Licochalcone A Induces Uterine Leiomyoma Cell Apoptosis via the ROS-Mediated JNK Activation of the GRP78/NRF2 Pathway In Vitro and In Vivo.

Abstract

Licochalcone A (LicoA) possesses anti-tumor properties. However, the potential therapeutic effect of LicoA on uterine leiomyomas (ULs) remains unknown. In this study, the effects of LicoA on the proliferation of ULs and its underlying mechanism were explored. LicoA treatment significantly decreased the viability of uterine smooth muscle cells (UtSMCs) and ELT3 cells in a dose-dependent manner.
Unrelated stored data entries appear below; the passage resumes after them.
(* ===== verification/EcQuorum.v ===== *)
(** * A request from its calls to its answer

    The callbacks of the children of one request run concurrently: the locked
    regions of [ec_combine], [ec_dispatch_next], [ec_complete], [ec_resume] and
    [ec_fop_data_release] are the atomic steps, a callback is the list of
    regions it still has to run, and the manager ([__ec_manager], which has
    dispatched the request) checks for completion at any time.  What other
    requests change meanwhile, the children that are up and the contexts of the
    inodes and open files, is arbitrary in every step.

    The requests are those whose callbacks end with
    [ec_combine (cbk, f); ec_complete (fop)] or, when an answer cannot be
    copied, only [ec_complete (fop)].  The requests that a single child answers
    ([ec_dispatch_one_retry]) and the lock requests, which wait for all their
    calls ([ec_wait_winds]), have other callbacks. *)

From stdpp Require Import prelude gmap relations sorting.
From Stdlib Require Import ZArith Lia.
From S2P Require Import Prelude HashFn Dict DictSpec EcHelpers EcBits EcHelpersSpec EcCombine EcNotify EcDispatch EcSelect.
Open Scope Z_scope.

(** A locked region that a callback still has to run. *)
Inductive region :=
  | RDispatch (idx : Z)   (** [ec_dispatch_next (fop, idx)] *)
  | RResume               (** [ec_resume (fop, 0)] *)
  | RRelease              (** [ec_fop_data_release (fop)] *)
  | RComplete.            (** [ec_complete (fop)] *)

#[global] Instance region_eq_dec : EqDecision region.
Proof. solve_decision. Defined.

(** [__ec_manager] after it has dispatched the request. *)
Inductive manager :=
  | Checking              (** about to call [ec_check_complete] *)
  | Waiting               (** to be called by [ec_resume] *)
  | Continues (error : Z).

(** What a child answered: its index, [op_ret] and [op_errno]. *)
Definition reply : Type := Z * Z * Z.

Record sys {P : Type} := Sys {
  s_fop : ec_fop_t P;
  s_pending : list Z;               (** children that were called *)
  s_callbacks : list (list region);
  s_manager : manager;
  s_replies : list reply;           (** the answers so far *)
}.
Arguments sys : clear implicits.
Arguments Sys {P}.

Section machine.
Context {P : Type}.
Context (inode_ctx fd_ctx : nat → bool) (ia_type0 : P → ia_type_t).
Context (combine : option (P → P → bool * P)) (fnmatch : key_t → key_t → bool).
Implicit Types (fop : ec_fop_t P) (cbk g : ec_cbk_t P) (s : sys P).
The induction of ELT3 cell apoptosis by LicoA was accompanied by the increased generation of reactive oxygen species (ROS), elevated endoplasmic reticulum (ER) stress (GRP78/IRE1α/ATF6/CHOP), and the increased expression of proapoptotic proteins (c-caspase-3, c-caspase-9, and c-PARP). The ability of Z-VAD-FMK (a caspase inhibitor) and n-acetylcysteine (NAC; a cell membrane permeable antioxidant) to reverse LicoA-induced ROS-mediated ER stress pathways also observed. Furthermore, GRP78 or JNK knockdown was involved in LicoA-induced ROS-mediated ER stress and apoptosis in ELT3 cells. In immunodeficient mice, LicoA significantly suppressed the growth of ELT3 tumor cells, without toxicity. This study is the first to show that LicoA exerts anti-leiomyoma effects via the modulation of ROS-mediated ER stress-induced apoptosis through the JNK/GRP78/NRF2 signaling pathway.